A U.S. Branch Mint opened in Dahlonega in 1838, coining more than $6 million in gold before ultimately closing after the boom went bust in 1861.
Panning for gold is still a popular pastime for families today. But the Blue Ridge mountain town has become just as well-known for its excellent shopping, restaurants, and Appalachian-style arts and crafts.
The city also plays host to several major festivals, including the Bear On the Square Mountain Festival in April, Gold Rush Days in October, and an Old Fashioned Christmas Celebration that ranks among the state’s largest.
Read on for our guide to the best things to do in Dahlonega GA, including attractions such as the Dahlonega Gold Museum, Consolidated Gold Mine, the historic Holly Theater, Lake Zwerner, and more!
The Best Things to Do in Dahlonega GA Guide
- Celebrate an Old Fashioned Dahlonega Christmas
- Dine at the Best Dahlonega Restaurants
- Explore Downtown Dahlonega
- Fishing & Hiking at Lake Zwerner/Yahoola Creek Reservoir
- Go Behind Bars at the 1884 Lumpkin County Jail & Museum
- Horseback Riding at Forrest Hills Resort
- Live Music at the Bear On The Square Mountain Festival
- Pan for Gold at the Consolidated Gold Mine
- Picnic at Water’s Creek/Dick’s Creek Falls
- Play at Hancock Park
- See a Show (or Movie) at the Historic Holly Theater
- See the Chestatee River Diving Bell
- Take a Downtown Dahlonega Carriage Ride
- Talk to the Animals at Chestatee Wildlife Preserve
- Visit the Dahlonega Gold Museum
1. Celebrate an Old Fashioned Dahlonega Christmas
The holiday festivities begin the day after Thanksgiving, with the annual lighting of the tree next to the Downtown Dahlonega Visitor Center.

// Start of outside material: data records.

(* ===== verification/SharedWidgets.v ===== *)
(** Widgets of the shared library (frontend/vendor/mina-rust-shared/src/lib): the
    histogram of bar-graph, the texts of durations, sizes and shortened names
    (pipes), and the remembered expansion of mina-json-viewer. *)

From S2P Require Import Prelude JsRuntime.

Module SharedWidgets.

(** * The histogram: components/bar-graph *)

Record ChartColumn := mkColumn { name : string; value : nat; range : string; step : Q }.

#[export, refine] Instance ChartColumn_copy : RecordCopy ChartColumn := {
  record_copy c := mkColumn (name c) (value c) (range c) (step c) }.
Proof. by intros []. Defined.

(** The loop of [getBars], which ends when a step is positive; [None]: out of fuel. *)
Fixpoint barsFrom (fuel : nat) (i xStep limit : Q) : option (list Q) :=
  match fuel with
  | 0 => None
  | S fuel => if Qle_bool i limit then cons i <$> barsFrom fuel (i + xStep)%Q xStep limit else Some []
  end.

Definition getBars (xStep : Q) (xTicksLength : nat) : option (list Q) :=
  cons 0%Q <$> barsFrom (S xTicksLength) xStep xStep (inject_Z (Z.of_nat xTicksLength) * xStep)%Q.

(** The bars are distinct, so the entries of the map are the bars in order. *)
Definition initChartColumns (xStep : Q) (um : string) (decimals : nat) (bars : list Q) : list ChartColumn :=
  mapi (fun i curr =>
    mkColumn (toFixed decimals curr +:+ um) 0
      (if i =? length bars - 1 then "> " +:+ toFixed decimals curr +:+ um
       else toFixed decimals curr +:+ um +:+ " - " +:+ toFixed decimals (curr + xStep)%Q +:+ um)
      (toFixedNum decimals curr)) bars.

(** The column found, by its position; [None] is [null]. *)
Fixpoint closestFrom (i : nat) (closest : option nat) (cols : list ChartColumn) (v : Q) : option nat :=
  match cols with
  | [] => closest
  | c :: cols => if Qle_bool (step c) v then closestFrom (S i) (Some i) cols v else closest
  end.
Definition findClosestSmallerStep (cols : list ChartColumn) (v : Q) : option nat := closestFrom 0 None cols v.

Definition increment (c : ChartColumn) : ChartColumn := c <| value := S (value c) |>.

Definition count (cols : list ChartColumn) (v : Q) : exec (list ChartColumn) :=
  match findClosestSmallerStep cols v with
  | Some i => Ret (alter increment i cols)
  | None => Throw (TypeError "Cannot read properties of null (reading 'value')")
  end.

Fixpoint countAll (cols : list ChartColumn) (vs : list Q) : exec (list ChartColumn) :=
  match vs with
  | [] => Ret cols
  | v :: vs => cols ← count cols v; countAll cols vs
  end.

Definition update (cols : list ChartColumn) (vs : list Q) : exec (list ChartColumn) :=
  countAll ((fun c => c <| value := 0 |>) <$> cols) vs.


(** * Texts: pipes *)

Record SecDurationConfig := mkSecConfig {
  severe : option Q;
  warn : option Q;
  default_ : option Q;
  color : bool;
  onlySeconds : bool;
  undefinedAlternative : option string;
  includeMinutes : bool;
  includeHours : bool;
  colors : option (string * string * string);
  valueIsZeroFn : option string
}.

Definition SEC_CONFIG_DEFAULT_PALETTE : string * string * string := ("warn", "orange", "error").

Definition baseConfig : SecDurationConfig :=
  mkSecConfig (Some 1%Q) (Some (3 # 10)) (Some (1 # 10)) false false None false false
    (Some SEC_CONFIG_DEFAULT_PALETTE) None.

(** The number that is written, the most decimals it may have, and its unit. *)
Definition secUnit (c : SecDurationConfig) (v : Q) : Q * nat * string :=
  let ge x := Qle_bool x v in
  let lt x := negb (Qle_bool x v) in
  if (ge 1%Q && negb (includeMinutes c)) || (includeMinutes c && lt 60%Q && ge 1%Q) || onlySeconds c || lt 0%Q
  then (v, 2, "s")
  else if ge 60%Q && includeMinutes c
  then if includeHours c && ge 3600%Q then ((v / 3600)%Q, 0, "h") else ((v / 60)%Q, 0, "m")
  else if ge (1 # 1000)%Q then ((v * 1000)%Q, 2, "ms")
  else if ge (1 # 1000000)%Q then ((v * 1000000)%Q, 2, "μs")
  else ((v * 1000000000)%Q, 2, "ns").

(** The character around the values of attributes. *)
Definition quote : string := String (Ascii.ascii_of_nat 34) "".
Definition span (k response : string) : string :=
  "<span class=" +:+ quote +:+ k +:+ quote +:+ ">" +:+ response +:+ "</span>".

Section Text.
(** Angular's [formatNumber] in the 'en-US' locale, with at most so many decimals. *)
Context (formatNumber : Q -> nat -> string).

(** [value >= config.severe]: false for a bound that is not configured. *)
Definition reachesBound (v : Q) (bound : option Q) : bool :=
  match bound with Some b => Qle_bool b v | None => false end.

(** [None] is [undefined], for a value that is missing. *)
Definition secDuration (v : option Q) (c : SecDurationConfig) : option string :=
  match v with
  | None => undefinedAlternative c
  | Some v =>
      if Qeq_bool v 0 then Some (default "0s" (valueIsZeroFn c))
      else
        let '(n, d, unit) := secUnit c v in
        let response := formatNumber n d +:+ unit in
        let '(c0, c1, c2) := default SEC_CONFIG_DEFAULT_PALETTE (colors c) in
        Some (if negb (color c) then response
              else if reachesBound v (severe c) then span c2 response
              else if reachesBound v (warn c) then span c1 response
              else if reachesBound v (default_ c) then span c0 response
              else response)
  end.
End Text.

Definition KB_FACTOR : Z := 1024.
Definition MB_FACTOR : Z := 1048576.
Definition GB_FACTOR : Z := 1073741824.

(** The number of a size, its unit and its class. *)
Definition sizeUnit (v : Z) : Q * string * option string :=
  if (v <? 1000)%Z then (inject_Z v, "B", None)
  else if (v <? 1000000)%Z then ((inject_Z v / inject_Z KB_FACTOR)%Q, "KB", Some "warn")
  else if (v <? 1000000000)%Z then ((inject_Z v / inject_Z MB_FACTOR)%Q, "MB", Some "error")
  else ((inject_Z v / inject_Z GB_FACTOR)%Q, "GB", Some "error").

Definition addDecimals (n : Q) : string :=
  toFixed (if Qle_bool 10%Q n then if Qle_bool 100%Q n then 0 else 1 else 2) n.

Definition size (v : Z) (wrapInHTML : bool) : string :=
  match sizeUnit v with
  | (_, unit, None) => showZ v +:+ " " +:+ unit
  | (n, unit, Some k) =>
      let response := addDecimals n +:+ " " +:+ unit in
      if wrapInHTML then span k response else response
  end.

(** The result is a text, or the number itself. *)
Definition thousand (v : Z) : string + Z :=
  if (ONE_MILLION <=? v)%Z then inl (toFixed 0 (inject_Z v / inject_Z ONE_MILLION) +:+ "m")
  else if (ONE_THOUSAND <=? v)%Z then inl (toFixed 0 (inject_Z v / inject_Z ONE_THOUSAND) +:+ "k")
  else inr v.

Definition plural (v : Z) (suffix : string) : string := if (v =? 1)%Z then "" else suffix.

Definition truncateMid (v : option string) (firstSlice secondSlice : nat) : string :=
  match v with
  | None => ""
  | Some v =>
      if firstSlice + secondSlice <? String.length v
      then String.substring 0 firstSlice v +:+ "..." +:+
           String.substring (String.length v - secondSlice) (String.length v) v
      else v
  end.


(** * The remembered expansion: components/mina-json-viewer *)

(** [ExpandTracking]: the expanded keys with what is expanded below them. *)
Inductive ExpandTracking := Tracking (keys : list (string * ExpandTracking)).

Definition children (t : ExpandTracking) : list (string * ExpandTracking) := let '(Tracking l) := t in l.

Definition lookupKey {A} (k : string) (l : list (string * A)) : option A :=
  snd <$> List.find (fun p => bool_decide (p.1 = k)) l.

Definition deleteKey {A} (k : string) (l : list (string * A)) : list (string * A) :=
  List.filter (fun p => negb (bool_decide (p.1 = k))) l.

(** [Object.keys(value)] with their values; an array has its indices as keys. *)
Definition entries (v : Json) : list (string * Json) :=
  match v with
  | JObj fields => fields
  | JArr l => mapi (fun i x => (showNat i, x)) l
  | _ => []
  end.

Definition expandable (v : Json) : bool := match v with JObj _ | JArr _ => true | _ => false end.

(** [toggleAll(true)] with [appendExpandingRecursively]. *)
Fixpoint expandAll (v : Json) : ExpandTracking :=
  match v with
  | JObj fields =>
      Tracking ((fix go l := match l with
                             | [] => []
                             | (k, x) :: l => if expandable x then (k, expandAll x) :: go l else go l
                             end) fields)
  | JArr l =>
      Tracking ((fix go i l := match l with
                               | [] => []
                               | x :: l => if expandable x then (showNat i, expandAll x) :: go (S i) l else go (S i) l
                               end) 0 l)
  | _ => Tracking []
  end.

Definition toggleAll (expand : bool) (json : Json) : ExpandTracking := if expand then expandAll json else Tracking [].

(** [appendExpandingToExpandTrackingElement] for an expandable segment. *)
Definition onExpandToggle (k : string) (t : ExpandTracking) : ExpandTracking :=
  match lookupKey k (children t) with
  | Some _ => Tracking (deleteKey k (children t))
  | None => Tracking (children t ++ [(k, Tracking [])])
  end.

(** * The histogram counts every value once *)

(** The columns from the first one whose steps are at most [v]. *)
Fixpoint below (v : Q) (cols : list ChartColumn) : nat :=
  match cols with
  | [] => 0
  | c :: cols => if Qle_bool (step c) v then S (below v cols) else 0
  end.

Lemma closestFrom_below v cols : forall i acc,
  closestFrom i acc cols v = match below v cols with 0 => acc | S n => Some (i + n) end.
Proof.
  induction cols as [|c cols IH]; intros i acc; [done|]. cbn. destruct (Qle_bool (step c) v); [|done].
  rewrite IH. destruct (below v cols); f_equal; lia.
Qed.

Lemma closest_below v cols : findClosestSmallerStep cols v = match below v cols with 0 => None | S n => Some n end.
Proof. apply closestFrom_below. Qed.

Lemma below_steps v cols cols' : step <$> cols = step <$> cols' -> below v cols = below v cols'.
Proof.
  revert cols'. induction cols as [|c cols IH]; intros [|c' cols'] E; try done.
  rewrite !fmap_cons in E. injection E as E1 E2. cbn. by rewrite E1, (IH cols' E2).
Qed.

Lemma below_length v cols : below v cols <= length cols.
Proof. induction cols as [|c cols IH]; cbn; [lia|]. destruct (Qle_bool _ _); lia. Qed.

Definition ascending (cols : list ChartColumn) : Prop := forall i c c',
  cols !! i = Some c -> cols !! S i = Some c' -> (step c <= step c')%Q.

The restaurants, shops, and streets of the town’s historic Public Square (which is centered around a courthouse that dates back to 1836) are completely covered in colorful Christmas lights and holiday decorations.
Santa is available to pose for free photos with kids and families every Friday, Saturday, and Sunday, and there are horse-drawn carriage rides available ($10 for adults, $5 for kids) on select dates.
Other opportunities to celebrate Christmas in Dahlonega include the Festival of Trees in Hancock Park, the Dahlonega Christmas Market on Thanksgiving weekend, and the Dahlonega Christmas Parade in mid-December.
READ MORE: The Best North Georgia Christmas Events
2. Dine at the Best Dahlonega Restaurants
And while our favorite restaurant in Dahlonega, Montaluce Winery & Restaurant, is located on the outskirts of town, most of the best places to eat in Dahlonega are right on the Public Square.
The historic Smith House (which dates back to 1899) is the oldest and most acclaimed restaurant in town.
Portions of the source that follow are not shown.